The Loch Ness monster does exist
I would be walking door to door throughout my neighborhood telling people all about the power that is the Loch Ness Monster, although the first rule of the Loch Ness Monster is we don’t talk about the Loch Ness Monster.
Regardless, I feel the need to spread the word about this mystical creature who resides in Loch Ness in the Scottish Highlands. Actually, while Nessie lives in Scotland, she has many prophets that can be found all over the world, little mini-Nessies. It has been speculated that we may have a mini-Nessie living right here on Oakland University’s campus in Bear Lake.
You may think I’m crazy, and I don’t care. I could be arguing that Nessie comes from space or something insane like that. The Loch Ness Monster is a wonderful and real being, and isn’t doing something like making up a religion just for a tax break.
The following is a list of 10 commandments that any follower of the Loch Ness Monster should be aware of before entering the Loch Ness Monster faith.
1 First and foremost, the Loch Ness Monster doesn’t want you to believe in her at all. Really, she wants you to believe in yourself.
She doesn’t think people should feel bad about anything they have done in life — look at it as a learning experience. If you continue to make the same mistake countless numbers of times after knowing the consequences, well that’s your fault.
2 Nessie considers herself just like her followers. She doesn’t want to be worshipped or praised for something she had no control over. She believes in destiny, and doesn’t take credit for any of the things that happen to you, whether they be good or bad. To Nessie, there’s nothing worse than someone confessing their sins, especially when she isn’t one to forgive — she tends to hold grudges.
The Loch Ness Monster doesn’t want you to accept her as your savior, but to learn how to save yourselves instead.
3 Nessie doesn’t care if you partake in pre-marital sex. She thinks that if you feel the need to wait until after marriage, there isn’t anything wrong with that, but you do run the risk of your spouse being into something that you don’t particularly care for. It just might make for an awkward honeymoon night when your new husband or wife brings out the whips, chains and ball gags.
4 The Loch Ness Monster doesn’t think anyone should judge you for liking another member of the same sex. She doesn’t think that a law or a specific text should tell anyone that they can’t be joined in marriage just because they are of the same gender.
5 She thinks it is strange that a man would want to have many wives at once, but then thinks “Hey, who am I to judge?”
Unless you’re into really messed up stuff like murder and arson, the Loch Ness Monster really doesn’t care what you do with your life.
6 Nessie doesn’t have a special holiday to celebrate her existence, but that’s OK, because to Loch Ness believers, every day is Nessie Day.
7 Believing in the Loch Ness Monster doesn’t require any intense reading of any really long and old books. But, if you are an avid reader, there have been several publications by many Loch Ness followers that could be added to your summer reading list.

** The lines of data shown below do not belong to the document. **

(* ===== verification/Str.v ===== *)
(** * Strings and memory: kernel/string.c

    Memory is a map from addresses to bytes; an address that was never written
    reads as 0. A C string read through a pointer [p] is the function
    [i ↦ p[i]], so that the same definitions serve memory, arrays on the stack
    and bytes of a disk block. *)
From Stdlib Require Import ZArith Lia.
From stdpp Require Import prelude gmap strings.
From S2P Require Import Prelude Bytes.

Abbreviation mem := (gmap Z Z).

Definition ld (m : mem) (a : Z) : Z := default 0 (m !! a).
Definition st (m : mem) (a v : Z) : mem := <[a := u8 v]> m.

Lemma ld_st m a v b : ld (st m a v) b = if decide (a = b) then u8 v else ld m b.
Proof.
  unfold ld, st. destruct (decide (a = b)) as [<-|Hne].
  - by rewrite lookup_insert_eq.
  - by rewrite lookup_insert_ne.
Qed.

Definition memset (m : mem) (dst c : Z) (n : nat) : mem :=
  foldl (λ m i, st m (dst + Z.of_nat i) c) m (seq 0 n).

(** [while(n-- > 0) *d++ = *s++;] *)
Definition copy_up (m : mem) (d s : Z) (n : nat) : mem :=
  foldl (λ m i, st m (d + Z.of_nat i) (ld m (s + Z.of_nat i))) m (seq 0 n).

(** [s += n; d += n; while(n-- > 0) *--d = *--s;] *)
Definition copy_down (m : mem) (d s : Z) (n : nat) : mem :=
  foldl (λ m i, st m (d + Z.of_nat i) (ld m (s + Z.of_nat i))) m (rev (seq 0 n)).

Definition memmove (m : mem) (dst src : Z) (n : nat) : mem :=
  if decide (n = 0%nat) then m
  else if (src <? dst) && (src + Z.of_nat n >? dst) then copy_down m dst src n
  else copy_up m dst src n.

Definition memcpy (m : mem) (dst src : Z) (n : nat) : mem := memmove m dst src n.

(** [p[0], p[1], ...] *)
Abbreviation ptr := (nat → Z).
Definition advance (p : ptr) (k : nat) : ptr := λ i, p (k + i)%nat.
Definition mem_ptr (m : mem) (a : Z) : ptr := λ i, ld m (a + Z.of_nat i).
Definition list_ptr (l : list Z) : ptr := λ i, nth i l 0.

Fixpoint memcmp (p q : ptr) (n : nat) : Z :=
  match n with
  | O => 0
  | S n => if p O =? q O then memcmp (advance p 1) (advance q 1) n else u8 (p O) - u8 (q O)
  end.

Fixpoint strncmp (p q : ptr) (n : nat) : Z :=
  match n with
  | O => 0
  | S n' =>
      if negb (p O =? 0) && (p O =? q O) then strncmp (advance p 1) (advance q 1) n'
      else u8 (p O) - u8 (q O)
  end.

(** The bytes [strncpy(s, t, n)] stores at [s], [s+1], ... *)
Fixpoint strncpy (t : ptr) (n : nat) : list Z :=
  match n with
  | O => []
  | S n' => if t O =? 0 then t O :: replicate n' 0 else t O :: strncpy (advance t 1) n'
  end.

(** The loop of [safestrcpy], entered with [n] before its [--n]. *)
Fixpoint safestrcpy_loop (t : ptr) (n : nat) : list Z :=
  match n with
  | O | 1%nat => [0]
  | S n' => if t O =? 0 then [t O; 0] else t O :: safestrcpy_loop (advance t 1) n'
  end.

(** The bytes [safestrcpy(s, t, n)] stores at [s], [s+1], ... *)
Definition safestrcpy (t : ptr) (n : Z) : list Z :=
  if n <=? 0 then [] else safestrcpy_loop t (Z.to_nat n).

(** [strlen], for a string that ends within [fuel] bytes. *)
Fixpoint strlen_from (fuel : nat) (s : ptr) (n : nat) : option nat :=
  match fuel with
  | O => None
  | S fuel => if s n =? 0 then Some n else strlen_from fuel s (S n)
  end.
Definition strlen (fuel : nat) (s : ptr) : option nat := strlen_from fuel s 0.

(** ** Specifications *)

(** The C string at [p], cut off after [n] bytes. *)
Fixpoint cstr (n : nat) (p : ptr) : list Z :=
  match n with
  | O => []
  | S n => if p O =? 0 then [] else p O :: cstr n (advance p 1)
  end.

Definition bytes_ptr (p : ptr) : Prop := ∀ i, 0 ≤ p i < 256.
Definition bytes_mem (m : mem) : Prop := ∀ a, 0 ≤ ld m a < 256.

Lemma bytes_advance p k : bytes_ptr p → bytes_ptr (advance p k).
Proof. intros Hp i. apply Hp. Qed.

Lemma bytes_st m a v : bytes_mem m → bytes_mem (st m a v).
Proof. intros Hm b. rewrite ld_st. case_decide; [apply u8_range|apply Hm]. Qed.

Lemma ld_memset m dst c n a :
  ld (memset m dst c n) a =
    if decide (dst ≤ a < dst + Z.of_nat n) then u8 c else ld m a.
Proof.
  unfold memset. induction n as [|n IH].
  - cbn [seq foldl]. case_decide; [lia|done].
  - rewrite seq_S, foldl_app. cbn [foldl]. rewrite ld_st, IH.
    repeat case_decide; try done; lia.
Qed.

(** Copying upwards is right when the destination starts below the source or
    beyond its end; copying downwards when it starts above the source. *)
Lemma ld_copy_up m d s n a :
  bytes_mem m → d ≤ s ∨ s + Z.of_nat n ≤ d →
  ld (copy_up m d s n) a =
    if decide (d ≤ a < d + Z.of_nat n) then ld m (s + (a - d)) else ld m a.
Proof.
  intros Hm Hd. revert a. unfold copy_up. induction n as [|n IH]; intros a.
  - cbn [seq foldl]. case_decide; [lia|done].
  - rewrite seq_S, foldl_app. cbn [foldl]. rewrite ld_st, Nat.add_0_l, !IH by lia.
    repeat case_decide; subst; try lia; try done.
    rewrite u8_small by apply Hm. f_equal. lia.
Qed.

Lemma ld_copy_down m d s n a :
  bytes_mem m → s ≤ d →
  ld (copy_down m d s n) a =
    if decide (d ≤ a < d + Z.of_nat n) then ld m (s + (a - d)) else ld m a.
Proof.
  intros Hm Hd. unfold copy_down. revert m Hm. induction n as [|n IH]; intros m Hm.
  - cbn [seq foldl rev]. case_decide; [lia|done].
  - rewrite seq_S, rev_app_distr. cbn [rev app foldl].
    rewrite IH by (by apply bytes_st). rewrite !ld_st, Nat.add_0_l.
    repeat case_decide; subst; try lia; try done.
    rewrite u8_small by apply Hm. f_equal. lia.
Qed.

Lemma ld_memmove m dst src n a :
  bytes_mem m →
  ld (memmove m dst src n) a =
    if decide (dst ≤ a < dst + Z.of_nat n) then ld m (src + (a - dst)) else ld m a.
Proof.
  intros Hm. unfold memmove. case_decide as Hn; [subst; case_decide; [lia|done]|].
  destruct (_ && _) eqn:E.
  - apply andb_true_iff in E as [E1%Z.ltb_lt E2]. apply ld_copy_down; [done|lia].
  - apply ld_copy_up; [done|]. apply andb_false_iff in E as [E%Z.ltb_ge|E]; [lia|].
    rewrite Z.gtb_ltb in E. apply Z.ltb_ge in E. lia.
Qed.

Lemma strncmp_cstr p q n :
  bytes_ptr p → bytes_ptr q → strncmp p q n = 0 ↔ cstr n p = cstr n q.
Proof.
  revert p q. induction n as [|n IH]; intros p q Hp Hq; [done|]. cbn [strncmp cstr].
  pose proof (Hp O). pose proof (Hq O).
  destruct (Z.eqb_spec (p O) 0) as [Hp0|Hp0]; cbn [negb andb].
  - rewrite !u8_small by done. destruct (Z.eqb_spec (q O) 0); (split; [lia||done|]); [lia|done].
  - destruct (Z.eqb_spec (p O) (q O)) as [Heq|Hne].
    + rewrite IH by (by apply bytes_advance). rewrite <-Heq.
      destruct (Z.eqb_spec (p O) 0); [done|]. split; [by intros ->|by injection 1].
    + rewrite !u8_small by done. split; [lia|].
      destruct (Z.eqb_spec (q O) 0); [done|]. by injection 1.
Qed.

Lemma length_cstr n p : (length (cstr n p) ≤ n)%nat.
Proof.
  revert p. induction n as [|n IH]; intros p; cbn [cstr]; [done|].
  destruct (p O =? 0); cbn [length]; [lia|]. specialize (IH (advance p 1)). lia.
Qed.

Lemma strncpy_cstr t n :
  strncpy t n = cstr n t ++ replicate (n - length (cstr n t)) 0.
Proof.
  revert t. induction n as [|n IH]; intros t; [done|]. cbn [strncpy cstr].
  destruct (Z.eqb_spec (t O) 0) as [->|]; [done|]. cbn [length app Nat.sub]. by rewrite IH.
Qed.

Lemma length_strncpy t n : length (strncpy t n) = n.
Proof.
  rewrite strncpy_cstr, length_app, length_replicate. pose proof (length_cstr n t). lia.
Qed.

(** Reading back what [strncpy] stored. *)
Lemma cstr_ext n p q : (∀ i, (i < n)%nat → p i = q i) → cstr n p = cstr n q.
Proof.
  revert p q. induction n as [|n IH]; intros p q Hpq; [done|]. cbn [cstr].
  rewrite (Hpq O) by lia. destruct (q O =? 0); [done|]. f_equal.
  apply IH. intros i Hi. apply (Hpq (S i)). lia.
Qed.

Lemma cstr_strncpy t n : cstr n (list_ptr (strncpy t n)) = cstr n t.
Proof.
  revert t. induction n as [|n IH]; intros t; [done|]. cbn [strncpy cstr].
  destruct (Z.eqb_spec (t O) 0) as [Ht|Ht].
  - unfold list_ptr at 1. cbn [nth]. by rewrite Ht.
  - change (list_ptr (t O :: strncpy (advance t 1) n) O) with (t O).
    destruct (Z.eqb_spec (t O) 0); [done|]. f_equal. rewrite <-(IH (advance t 1)). apply cstr_ext. intros i _. reflexivity.
Qed.

(** A string is equal to its copy. *)
Lemma strncmp_strncpy p n : strncmp p (list_ptr (strncpy p n)) n = 0.
Proof.
  revert p. induction n as [|n IH]; intros p; [done|]. cbn [strncmp strncpy].
  destruct (Z.eqb_spec (p O) 0) as [H0|H0]; cbn [negb andb].
  - unfold list_ptr. cbn [nth]. lia.
  - change (list_ptr (p O :: strncpy (advance p 1) n) O) with (p O). rewrite Z.eqb_refl. apply IH.
Qed.

Lemma cstr_S n p : cstr (S n) p = if p O =? 0 then [] else p O :: cstr n (advance p 1).
Proof. done. Qed.

Lemma safestrcpy_loop_S t k :
  safestrcpy_loop t (S (S k)) =
    if t O =? 0 then [t O; 0] else t O :: safestrcpy_loop (advance t 1) (S k).
Proof. done. Qed.

Lemma safestrcpy_nul t n : 0 < n →
  (Z.of_nat (length (safestrcpy t n)) ≤ n) ∧ last (safestrcpy t n) = Some 0.
Proof.
  intros Hn. unfold safestrcpy. rewrite (proj2 (Z.leb_gt _ _)) by done.
  assert (∀ k t, (0 < k)%nat → (length (safestrcpy_loop t k) ≤ k)%nat ∧ last (safestrcpy_loop t k) = Some 0) as H.
  { clear. induction k as [|[|k] IH]; intros t Hk; [lia|done|].
    rewrite safestrcpy_loop_S. destruct (t O =? 0); [split; [cbn [length]; lia|done]|].
    destruct (IH (advance t 1)) as [H1 H2]; [lia|]. cbn [length]. split; [lia|].
    by rewrite last_cons, H2. }
  destruct (H (Z.to_nat n) t); [lia|]. split; [lia|done].
Qed.

(** As much of the string as fits before the final NUL. *)
Lemma safestrcpy_cstr t n : 0 < n →
  cstr (Z.to_nat n) (list_ptr (safestrcpy t n)) = cstr (Z.to_nat n - 1) t.
Proof.
  intros Hn. unfold safestrcpy. rewrite (proj2 (Z.leb_gt _ _)) by done.
  assert (∀ k t, (0 < k)%nat → cstr k (list_ptr (safestrcpy_loop t k)) = cstr (k - 1) t) as H; [|apply H; lia].
  clear. induction k as [|[|k] IH]; intros t Hk; [lia|done|].
  rewrite safestrcpy_loop_S. change (S (S k) - 1)%nat with (S k).
  rewrite (cstr_S (S k)), (cstr_S k t).
  destruct (Z.eqb_spec (t O) 0) as [Ht|Ht].
  - unfold list_ptr at 1. cbn [nth]. by rewrite Ht.
  - change (list_ptr (t O :: _) O) with (t O). destruct (Z.eqb_spec (t O) 0); [done|]. f_equal.
    specialize (IH (advance t 1) ltac:(lia)). rewrite Nat.sub_succ, Nat.sub_0_r in IH.
    rewrite <-IH. apply cstr_ext. intros i _. reflexivity.
Qed.

Lemma strlen_spec fuel s n :
  strlen fuel s = Some n ↔ (n < fuel)%nat ∧ s n = 0 ∧ ∀ i, (i < n)%nat → s i ≠ 0.
Proof.
  unfold strlen. assert (∀ f k, (∀ i, (i < k)%nat → s i ≠ 0) →
    strlen_from f s k = Some n ↔ (k ≤ n < k + f)%nat ∧ s n = 0 ∧ ∀ i, (i < n)%nat → s i ≠ 0) as H.
  { induction f as [|f IH]; intros k Hk; cbn [strlen_from].
    - split; [done|]. lia.
    - destruct (Z.eqb_spec (s k) 0) as [H0|H0].
      + split; [intros [= <-]; split; [lia|done]|]. intros (? & ? & Hn).
        destruct (decide (k = n)) as [->|]; [done|]. destruct (Hn k); [lia|done].
      + rewrite IH by (intros i Hi; destruct (decide (i = k)) as [->|]; [done|apply Hk; lia]).
        split; [intros (? & ? & ?)|intros (? & ? & ?)]; split_and!; try done; try lia.
        destruct (decide (k = n)) as [->|]; [done|lia]. }
  rewrite H by lia. split; intros (? & ? & ?); split_and!; try done; lia.
Qed.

8 Many have tried to disprove that Nessie does exist. But she doesn’t mind that at all. She would actually prefer that no one talk about her.
The infamous “Surgeon’s Photograph” (seen right) was a real picture of Nessie taken in 1934. But, she had the photographer, Robert Kenneth Wilson, a London gynecologist, come out to say it was a hoax.
He lied and said that the figure was really just a toy submarine with a head and neck constructed from plastic wood.
9 When we die, we go to Scotland and get to swim alongside Nessie. There isn’t any other place Loch Ness followers go when they die, even if they’ve been “bad.” People who do really bad things don’t believe in Nessie anyway.
It’s a good thing she doesn’t have many followers, since the average depth of Loch Ness is about 430 feet.
10 Whenever you’re down and need something to make yourself feel better, just think W.W.N.D. — What Would Nessie Do? There is even a line of W.W.N.D. beer hats, which are available in every color for $12.99 online.
There’s always something to buy to flaunt your faith — the website also sells magnets, bumper stickers and shot glasses with Nessie’s face all over them.
So if you think you can handle these rules you can begin to follow and believe in the Loch Ness Monster. Praise Nessie!